**Problem statement**
Once you find the line with "bound to another" in the data that follows, repeat it and every line after it exactly, through the line with "(** The invariant".

Stored items from a collection
(** X16.  What the validators let through is in the universe.  In every
    config that [_validate_input_eia] returns, the tables and the years
    of both forms, when they are lists, only hold members of
    [pc.eia860_pudl_tables], [pc.eia923_pudl_tables] and
    [pc.working_years]; in every config that [_validate_input_ferc1]
    returns with a falsy [debug], the tables, when they are a list, only
    hold members of [pc.ferc1_pudl_tables]. *)
Theorem validated_requests_in_universe :
  forall (pc : Constants) (etl_params cfg : pyval),
    truthy cfg = true ->
    (_validate_input_eia pc etl_params = Ok cfg ->
     (forall ts t, getitem cfg "eia860_tables" = Ok (VList ts) -> In t ts ->
                   mem t (map VStr (eia860_pudl_tables pc)) = true) /\
     (forall ts t, getitem cfg "eia923_tables" = Ok (VList ts) -> In t ts ->
                   mem t (map VStr (eia923_pudl_tables pc)) = true) /\
     (forall ys y, getitem cfg "eia860_years" = Ok (VList ys) -> In y ys ->
                   mem y (map VInt (working_years pc "eia860")) = true) /\
     (forall ys y, getitem cfg "eia923_years" = Ok (VList ys) -> In y ys ->
                   mem y (map VInt (working_years pc "eia923")) = true)) /\
    (_validate_input_ferc1 pc etl_params = Ok cfg ->
     forall dbg ts t,
       getitem cfg "debug" = Ok dbg -> truthy dbg = false ->
       getitem cfg "ferc1_tables" = Ok (VList ts) -> In t ts ->
       mem t (map VStr (ferc1_pudl_tables pc)) = true).
Proof.
  intros pc etl_params cfg Hc. split.
  - intros H. destruct etl_params as [| | | | |d]; try discriminate H.
    pose proof (validate_input_eia_unfold pc d) as U. cbv zeta in U.
    rewrite U in H. clear U.
    destruct (if truthy (resolved d "eia860_tables" _) then _ else _)
      as [u1|] eqn:S1; [|discriminate]. cbn [rbind] in H.
    destruct (if truthy (eia923_tables_inferred pc d) then _ else _)
      as [u2|] eqn:S2; [|discriminate]. cbn [rbind] in H.
    destruct (iter (eia860_years_inferred d)) as [l860|] eqn:I1;
      [|discriminate]. cbn [rbind] in H.
    destruct (check_members l860 _ _ _) as [u3|] eqn:S3; [|discriminate].
    cbn [rbind] in H.
    destruct (iter (eia923_years_inferred d)) as [l923|] eqn:I2;
      [|discriminate]. cbn [rbind] in H.
    destruct (check_members l923 _ _ _) as [u4|] eqn:S4; [|discriminate].
    cbn [rbind] in H.
    destruct (negb _ && negb _); inversion H; subst cfg;
      [discriminate Hc|].
    cbn [getitem lookup String.eqb Ascii.eqb Bool.eqb].
    repeat split; intros l x E Hin; inversion E as [E'].
    + eapply checked_list_all; eassumption.
    + eapply checked_list_all; eassumption.
    + rewrite E' in I1. inversion I1; subst l860. destruct u3.
      eapply check_members_all; eassumption.
    + rewrite E' in I2. inversion I2; subst l923. destruct u4.
      eapply check_members_all; eassumption.
  - intros H. destruct etl_params as [| | | | |d]; try discriminate H.
    pose proof (validate_input_ferc1_unfold pc d) as F. cbv zeta in F.
    rewrite F in H. clear F.
    intros dbg ts t Hd Hdbg Ht Hin.
    destruct (truthy (resolved d "ferc1_years" (VList [VNone]))).
    2:{ returned_step H. inversion H; subst. discriminate Hc. }
    destruct (if negb (truthy (flag d "debug")) then _ else _)
      as [u|] eqn:S; [|discriminate].
    cbn [rbind negb] in H. inversion H; subst cfg.
    cbn [getitem lookup String.eqb Ascii.eqb Bool.eqb] in Hd, Ht.
    inversion Hd as [Ed]. inversion Ht as [Et].
    rewrite Ed, Hdbg in S. cbn [negb] in S.
    eapply checked_list_all; eassumption.
Qed.
(** The driver of [driver_state] after four more messages in the same
    millisecond: its bucket is empty. *)
Definition drained_state : state :=
  (run (driver_trace
          ++ replicate 4 (EMessage 1 (Some (telemetry_msg "bus-1" [])) 10)) init).1.

(** The top-up of the rate limiter in the words of the specification: the
    elapsed seconds times five are added to the tokens, capped at five.  The
    numbers are doubles, as in the source. *)
Definition elapsed_seconds (now last : Z) : float :=
  (number_of_Z (now - last) / 1000)%float.

Definition spec_top_up (tokens secs : float) : float :=
  Math_min 5 (tokens + secs * 5)%float.

(** The driver of [driver_state] watched by a viewer that subscribed before
    the driver emptied its bucket with four more messages in the same
    millisecond. *)
Definition drained_watched_state : state :=
  (run (driver_trace
          ++ [EConnection 2; EMessage 2 (Some (hello_msg "viewer" "bus-1" [])) 10]
          ++ replicate 4 (EMessage 1 (Some (telemetry_msg "bus-1" [])) 10)) init).1.



(** One viewer of ["bus-1"]. *)
Definition viewer_state : state :=
  (run [EConnection 1; EMessage 1 (Some (hello_msg "viewer" "bus-1" [])) 0] init).1.

(** ** Predicates used in the statements *)

(** A string that does not start with white space. *)
Definition starts_clean (s : string) : Prop :=
  match s with
  | EmptyString => True
  | String c _ => is_ws c = false
  end.

(** A connection of which the detach cannot empty the room of [d]: it is
    bound to another device, or somebody else is in that room. *)
Definition not_last_in_room (s : state) (ws : nat) (d : string) : Prop :=
  (∀ sock, sockets s !! ws = Some sock → deviceId (meta sock) ≠ Some d)
  ∨ ∃ room, rooms s !! d = Some room
            ∧ ((∃ x, driver room = Some x ∧ x ≠ ws)
               ∨ ∃ v, v ∈ viewers room ∧ v ≠ ws).

(** A value fit for the device memory: non-empty and already trimmed. *)
Definition clean (v : string) : Prop := v ≠ "" ∧ trim v = v.

Definition mem_ok (s : state) : Prop :=
  (∀ d n, names s !! d = Some n → clean n)
  ∧ (∀ d m, routeMeta s !! d = Some m →
       (∀ r, routeId m = Some r → clean r)
       ∧ (∀ r, direction m = Some r → clean r)).

(** The merge both branches of the handler apply to the device memory
    (lines 141-152 and 195-210). *)
Definition remember (msg : json) (d : string) (s : state) : state :=
  merge_route d (trimmed (get msg "routeId")) (trimmed (get msg "direction"))
    (if nonempty (trimmed (get msg "displayName"))
     then set_names <[d := trimmed (get msg "displayName")]> s else s).

(** The role and the device of a connection that has not closed. *)
Definition conn (s : state) (w : nat) : option (option Role * option string) :=
  sock ← sockets s !! w;
  if bool_decide (readyState sock = CLOSED) then None
  else Some (role (meta sock), deviceId (meta sock)).

(** The invariant of the reachable states: a stored snapshot has its room
    and a connection bound to its device; whoever sits in a room is a
    connection that has not closed, bound to the room's device in the role
    of its seat; no connection is bound to the empty device id. *)
Record Inv (s : state) : Prop := {
  inv_snapshot : ∀ d snap, latestTelemetry s !! d = Some snap →
    is_Some (rooms s !! d) ∧ ∃ w r, conn s w = Some (r, Some d);
  inv_driver : ∀ d room x, rooms s !! d = Some room → driver room = Some x →
    conn s x = Some (Some Driver, Some d);
  inv_viewer : ∀ d room v, rooms s !! d = Some room → v ∈ viewers room →
    conn s v = Some (Some Viewer, Some d);
  inv_device : ∀ w r d, conn s w = Some (r, Some d) → d ≠ ""
}.

(** The seat the assignment writes into the room of [d]. *)
Definition seated (ws : nat) (r : Role) (room : room_t) : room_t :=
  match r with
  | Driver => {| driver := Some ws; viewers := viewers room |}
  | Viewer => {| driver := driver room; viewers := set_add ws (viewers room) |}
  end.

(** Whether the library can deliver the event in the state. *)
Definition enabledb (s : state) (e : event) : bool :=
  match e with
  | EConnection ws => bool_decide (sockets s !! ws = None)
  | EMessage ws _ _ | EError ws | EClose ws => bool_decide (is_Some (conn s ws))
  end.

Fixpoint run_enabled (es : list event) (s : state) : bool :=
  match es with
  | [] => true
  | e :: es' => enabledb s e && run_enabled es' (handle e s).1
  end.

(** The driver of [driver_state] has disconnected and a new connection has
    arrived. *)
Definition after_driver_trace : list event := driver_trace ++ [EClose 1; EConnection 2].

Definition after_driver_state : state := (run after_driver_trace init).1.

(** ** Definitions for the further properties *)

(** [ws.readyState === WebSocket.OPEN], the test of [sendJson]. *)
Definition is_open (s : state) (ws : nat) : bool :=
  match sockets s !! ws with
  | Some sock => bool_decide (readyState sock = OPEN)
  | None => false
  end.

(** A run of telemetry attempts of one connection at the given readings of
    the clock: how many pass [consumeRateToken], and the metadata after. *)
Fixpoint attempts (times : list Z) (m : meta_t) : nat * meta_t :=
  match times with
  | [] => (0%nat, m)
  | now :: rest =>
      let '(ok, m1) := consumeRateToken now m in
      let '(n, m2) := attempts rest m1 in
      (((if ok then 1 else 0) + n)%nat, m2)
  end.


(** A connection sits in a room: in its driver slot or among its viewers. *)
Definition member (w : nat) (room : room_t) : Prop :=
  driver room = Some w ∨ w ∈ viewers room.

(** Every room has a connection that has not closed bound to its device. *)
Definition rooms_bound (s : state) : Prop :=
  ∀ d room, rooms s !! d = Some room → ∃ w r, conn s w = Some (r, Some d).

(** No viewer set holds a connection twice. *)
Definition viewers_nodup (s : state) : Prop :=
  ∀ d room, rooms s !! d = Some room → NoDup (viewers room).

(** *** The heartbeat (server.js 244-253, index.js 163-172)

    [isAlive] maps a socket to its [ws.isAlive] flag (set to [true] by the
    ["connection"] handler); [clients] is [wss.clients] in iteration
    order.  The calls [ws.ping()] and [ws.terminate()] are recorded as
    effects. *)

Inductive hb_effect :=
| Ping (w : nat)
| Terminate (w : nat).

**Response area**
    bound to another device, or somebody else is in that room. *)
Definition not_last_in_room (s : state) (ws : nat) (d : string) : Prop :=
  (∀ sock, sockets s !! ws = Some sock → deviceId (meta sock) ≠ Some d)
  ∨ ∃ room, rooms s !! d = Some room
            ∧ ((∃ x, driver room = Some x ∧ x ≠ ws)
               ∨ ∃ v, v ∈ viewers room ∧ v ≠ ws).

(** A value fit for the device memory: non-empty and already trimmed. *)
Definition clean (v : string) : Prop := v ≠ "" ∧ trim v = v.

Definition mem_ok (s : state) : Prop :=
  (∀ d n, names s !! d = Some n → clean n)
  ∧ (∀ d m, routeMeta s !! d = Some m →
       (∀ r, routeId m = Some r → clean r)
       ∧ (∀ r, direction m = Some r → clean r)).

(** The merge both branches of the handler apply to the device memory
    (lines 141-152 and 195-210). *)
Definition remember (msg : json) (d : string) (s : state) : state :=
  merge_route d (trimmed (get msg "routeId")) (trimmed (get msg "direction"))
    (if nonempty (trimmed (get msg "displayName"))
     then set_names <[d := trimmed (get msg "displayName")]> s else s).

(** The role and the device of a connection that has not closed. *)
Definition conn (s : state) (w : nat) : option (option Role * option string) :=
  sock ← sockets s !! w;
  if bool_decide (readyState sock = CLOSED) then None
  else Some (role (meta sock), deviceId (meta sock)).

(** The invariant of the reachable states: a stored snapshot has its room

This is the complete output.